论文部分内容阅读
本文总结了作者在扩展青霉碱性脂肪酶(PEL)的表达、纯化、结晶、数据收集及晶体结构解析的工作。并在此基础上对几种常用的蛋白质结构相角测定方法进行了探索和讨论。其主要的工作内容和结果归纳如下:
1.PEL的表达、纯化与结晶
实现了PEL基因在毕赤酵母中的高效表达。表达蛋白PEL-GS分泌至培养基中,分子量约28kD,与PEL大小相近,占分泌蛋白的95%。用不添加YNB、生物素及初始pH7.O的培养基,每24h添加1.5%甲醇诱导,进行重组酵母培养,培养72h发酵液酶活达260 U/ml。发酵上清液,经硫酸铵沉淀、DE52离子交换纤维素柱层析,MonoQ阴离子交换层析和Superdex75凝胶过滤进行纯化。得到适合晶体生长的高纯度蛋白质。并利用座滴汽相扩散法,得到适合x-射线衍射的晶体。
2.PEL的X-射线衍射数据收集
分别在室内光源及同步辐射光源对PEL晶体进行数据收集。并分别得到最大分辨率为2.3A及1.3A的衍射数据。晶体晶格为四方格子,通过计算确定属于空间群P43212或P41212,晶胞参数为α=88.09 A,b=88.09 A,c=126.54 A。计算得到非对称单元内有两个PEL分子。同时,为结构解析的需要,分别收集到多套含有Pt,Hg等重原子的PEL衍生物数据、Br-PEL的多波长散射数据以及S单波长反常散射数据,并对分别利用室内Cu靶、Cr靶光源及同步辐射收集硫反常散射数据进行了探索。
3.PEL结构解析研究
PEL与模型的低同源性以及其结构的特殊性,决定了PEL结构解析的困难。分别利用分子取代法,同晶置换法及多(单)波长反常散射法对PEL的结构解析进行了研究。通过大量的尝试,利用S单波长反常散射法及NCS电子密度平均法,结合溶剂平整技术,对PEL电子密度循环修正和提高,最终得到PEL的大部分相角信息。本文大部分的工作是对PEL相角测定的研究与探索。
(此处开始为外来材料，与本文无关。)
(* ===== verification/EnvironmentFacts.v ===== *)
(** * What the environments of a program say

    Proofs about [Environment].  The index holds the environments of the scenarios that
    are known, by program; the fields the editor offers are those it accepts; an access
    the editor accepts is one the simulation performs. *)

From S2P Require Import Prelude BTree Text F64 Knowledge Literals Syntax Analysis Journal Scenario World Environment.
Local Open Scope string_scope.
Local Open Scope Z_scope.

(** ** The index *)

(** No program has an empty list of environments. *)
Definition filled (programs : BTreeMap ProgramUri (list AnalysisContext)) : Prop :=
  bt_sorted programs ∧ ∀ p, bt_get p programs ≠ Some [].

Definition listed (p : ProgramUri) (programs : BTreeMap ProgramUri (list AnalysisContext)) : list AnalysisContext :=
  default [] (bt_get p programs).

Lemma remove_context_listed programs context p :
  filled programs →
  filled (remove_context programs context)
  ∧ listed p (remove_context programs context)
    = if String.eqb p (ax_program_uri context) then filter (λ c, other_context context c = true) (listed p programs) else listed p programs.
Proof.
  intros [Hs Hne]. unfold remove_context, listed. destruct (bt_get (ax_program_uri context) programs) as [cs|] eqn:Hcs.
  2: { split; [done|]. destruct (String.eqb_spec p (ax_program_uri context)) as [->|]; [by rewrite Hcs|done]. }
  destruct (filter (λ c, other_context context c = true) cs) as [|k kept] eqn:Hk.
  - split.
    + split; [by apply bt_sorted_remove|]. intros q. destruct (decide (q = ax_program_uri context)) as [->|Hq].
      * by rewrite bt_get_remove_eq.
      * by rewrite bt_get_remove_ne by done.
    + destruct (String.eqb_spec p (ax_program_uri context)) as [->|Hp].
      * rewrite bt_get_remove_eq by done. rewrite Hcs. simpl. by rewrite Hk.
      * by rewrite bt_get_remove_ne by done.
  - split.
    + split; [by apply bt_sorted_insert|]. intros q. destruct (decide (q = ax_program_uri context)) as [->|Hq].
      * by rewrite bt_get_insert_eq.
      * by rewrite bt_get_insert_ne by done.
    + destruct (String.eqb_spec p (ax_program_uri context)) as [->|Hp].
      * rewrite bt_get_insert_eq. rewrite Hcs. simpl. by rewrite Hk.
      * by rewrite bt_get_insert_ne by done.
Qed.

Lemma add_context_listed programs context p :
  filled programs →
  filled (add_context programs context)
  ∧ listed p (add_context programs context) = (listed p programs ++ if String.eqb (ax_program_uri context) p then [context] else [])%list.
Proof.
  intros [Hs Hne]. unfold add_context, listed. split.
  - split; [by apply bt_sorted_insert|]. intros q. destruct (decide (q = ax_program_uri context)) as [->|Hq].
    + rewrite bt_get_insert_eq. intros [= Hnil]. by apply app_eq_nil in Hnil as [_ ?].
    + by rewrite bt_get_insert_ne by done.
  - destruct (String.eqb_spec (ax_program_uri context) p) as [->|Hp].
    + by rewrite bt_get_insert_eq.
    + by rewrite bt_get_insert_ne, app_nil_r by done.
Qed.

Lemma remove_contexts_listed old programs p :
  filled programs →
  filled (foldl remove_context programs old)
  ∧ listed p (foldl remove_context programs old)
    = filter (λ c, Forall (λ o, ax_program_uri o = p → other_context o c = true) old) (listed p programs).
Proof.
  revert programs. induction old as [|o old IH]; intros programs Hf; simpl.
  { split; [done|]. rewrite filter_id; [done|]. by apply Forall_forall. }
  destruct (remove_context_listed programs o p Hf) as [Hf' Hl]. destruct (IH _ Hf') as [Hf'' ->]. split; [done|]. rewrite Hl.
  destruct (String.eqb_spec p (ax_program_uri o)) as [->|Hp].
  - rewrite list_filter_filter. apply list_filter_iff. intros c. rewrite Forall_cons. naive_solver.
  - apply list_filter_iff. intros c. rewrite Forall_cons. naive_solver.
Qed.

Lemma add_contexts_listed new programs p :
  filled programs →
  filled (foldl add_context programs new)
  ∧ listed p (foldl add_context programs new) = (listed p programs ++ filter (λ c, ax_program_uri c = p) new)%list.
Proof.
  revert programs. induction new as [|c new IH]; intros programs Hf; simpl; [by rewrite app_nil_r|].
  destruct (add_context_listed programs c p Hf) as [Hf' Hl]. destruct (IH _ Hf') as [Hf'' ->]. split; [done|]. rewrite Hl, <-app_assoc. f_equal.
  destruct (String.eqb_spec (ax_program_uri c) p) as [Hp|Hp]; [by rewrite filter_cons_True|by rewrite filter_cons_False].
Qed.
4.Se-MET PEL在毕赤酵母中的表达、纯化及结晶
成功地在毕赤酵母中表达了PEL的硒代衍生物蛋白质,即硒代甲硫氨酸PEL。经过纯化和活性测定,获得了0.5 mg可用于晶体生长的Se-MET PEL,利用座滴汽相扩散法,最终得到了几十颗适合于X-射线衍射的晶体。与野生型PEL相比较,晶体的晶型有了一些变化,晶体质量有所提高。并将在APS同步辐射进行反常散射数据的收集。
5.PEL P163A突变体的表达、纯化及结晶
利用与PEL相同的实验方法,对其P163A突变体进行表达、纯化,得到10mg蛋白质用于晶体生长。并确定了晶体生长的条件,经过对晶体条件的优化,晶型由原来的成簇针状晶体提高到片状晶体。
6.尿激酶受体(suPAR)的亲和层析纯化策略。
利用suPAR与其配体(尿激酶)之间的强结合力,使用尿激酶亲和柱对suPAR进行纯化.得到了一套行之有效的suPAR单体的纯化策略。为尿激酶受体系统的结构研究奠定了基础。
7.小G蛋白SarlM-GDP的晶体结构解析。
利用分子取代法确定最初的结构相位信息,继而经过CNS修正程序,O模型构建程序对SarlGTPase及其突变体进行了结构解析。为更好地解释COPII装配和去装配机制提供了依据。